[PROMPT] Copy out exactly the stretch of the listing below that begins at the line containing "When both errors" and ends at the line containing "Theorem modelability_ratio_of_best_errors", and copy nothing outside it.

[RECORDS]
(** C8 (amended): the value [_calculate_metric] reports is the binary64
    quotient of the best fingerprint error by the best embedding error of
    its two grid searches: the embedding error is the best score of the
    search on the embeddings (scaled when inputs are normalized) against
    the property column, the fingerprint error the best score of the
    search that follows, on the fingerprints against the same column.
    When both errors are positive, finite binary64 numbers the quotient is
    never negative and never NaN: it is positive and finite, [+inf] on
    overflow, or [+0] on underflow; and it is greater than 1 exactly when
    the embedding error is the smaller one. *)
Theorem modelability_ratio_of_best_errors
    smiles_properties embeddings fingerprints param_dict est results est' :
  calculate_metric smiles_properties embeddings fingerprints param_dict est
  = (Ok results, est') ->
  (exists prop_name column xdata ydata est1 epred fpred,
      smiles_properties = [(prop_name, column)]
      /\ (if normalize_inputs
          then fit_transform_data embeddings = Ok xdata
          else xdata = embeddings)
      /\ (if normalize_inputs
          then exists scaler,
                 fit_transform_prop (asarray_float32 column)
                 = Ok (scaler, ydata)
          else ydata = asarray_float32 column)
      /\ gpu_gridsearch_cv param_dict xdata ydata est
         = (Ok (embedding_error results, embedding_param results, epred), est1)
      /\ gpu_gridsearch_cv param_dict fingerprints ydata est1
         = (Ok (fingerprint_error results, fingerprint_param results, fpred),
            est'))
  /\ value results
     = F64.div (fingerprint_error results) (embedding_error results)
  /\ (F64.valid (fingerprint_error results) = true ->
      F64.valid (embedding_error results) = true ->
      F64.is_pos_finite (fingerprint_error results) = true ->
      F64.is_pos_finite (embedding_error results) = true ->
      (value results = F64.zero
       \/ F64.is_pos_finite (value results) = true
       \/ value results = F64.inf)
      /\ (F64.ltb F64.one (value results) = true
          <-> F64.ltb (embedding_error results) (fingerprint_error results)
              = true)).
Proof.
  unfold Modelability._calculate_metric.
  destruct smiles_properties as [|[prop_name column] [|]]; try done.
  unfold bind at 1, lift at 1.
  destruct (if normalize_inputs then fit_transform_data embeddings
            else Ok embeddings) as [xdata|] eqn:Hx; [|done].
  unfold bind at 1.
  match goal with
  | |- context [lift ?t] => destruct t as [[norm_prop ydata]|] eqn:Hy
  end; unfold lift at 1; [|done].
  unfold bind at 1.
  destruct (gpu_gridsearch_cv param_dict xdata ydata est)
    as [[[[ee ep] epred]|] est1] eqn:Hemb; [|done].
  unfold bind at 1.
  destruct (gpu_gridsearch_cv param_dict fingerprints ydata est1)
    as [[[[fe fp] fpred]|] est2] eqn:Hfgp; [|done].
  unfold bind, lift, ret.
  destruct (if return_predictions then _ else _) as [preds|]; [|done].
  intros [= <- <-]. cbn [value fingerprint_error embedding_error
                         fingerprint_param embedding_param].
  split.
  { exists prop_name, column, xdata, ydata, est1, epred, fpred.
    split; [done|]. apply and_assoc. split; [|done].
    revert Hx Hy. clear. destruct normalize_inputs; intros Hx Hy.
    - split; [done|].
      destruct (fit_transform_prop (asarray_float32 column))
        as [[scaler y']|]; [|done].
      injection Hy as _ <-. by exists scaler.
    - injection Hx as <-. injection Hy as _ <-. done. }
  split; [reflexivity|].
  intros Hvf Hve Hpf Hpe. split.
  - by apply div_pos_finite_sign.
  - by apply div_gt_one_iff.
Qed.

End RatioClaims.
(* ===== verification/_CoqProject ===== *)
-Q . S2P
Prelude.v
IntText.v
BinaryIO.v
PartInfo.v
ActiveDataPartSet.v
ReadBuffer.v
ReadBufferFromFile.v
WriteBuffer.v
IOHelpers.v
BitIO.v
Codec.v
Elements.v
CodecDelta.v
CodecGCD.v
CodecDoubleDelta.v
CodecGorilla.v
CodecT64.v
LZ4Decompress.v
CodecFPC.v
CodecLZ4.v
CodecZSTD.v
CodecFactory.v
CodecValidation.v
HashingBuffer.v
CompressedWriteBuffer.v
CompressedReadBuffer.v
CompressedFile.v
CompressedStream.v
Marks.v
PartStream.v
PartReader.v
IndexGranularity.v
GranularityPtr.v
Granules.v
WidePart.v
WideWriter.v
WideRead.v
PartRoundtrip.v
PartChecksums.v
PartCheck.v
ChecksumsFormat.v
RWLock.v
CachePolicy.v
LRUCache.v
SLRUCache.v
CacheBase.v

[THE ANSWER]
    When both errors are positive, finite binary64 numbers the quotient is
    never negative and never NaN: it is positive and finite, [+inf] on
    overflow, or [+0] on underflow; and it is greater than 1 exactly when
    the embedding error is the smaller one. *)
Theorem modelability_ratio_of_best_errors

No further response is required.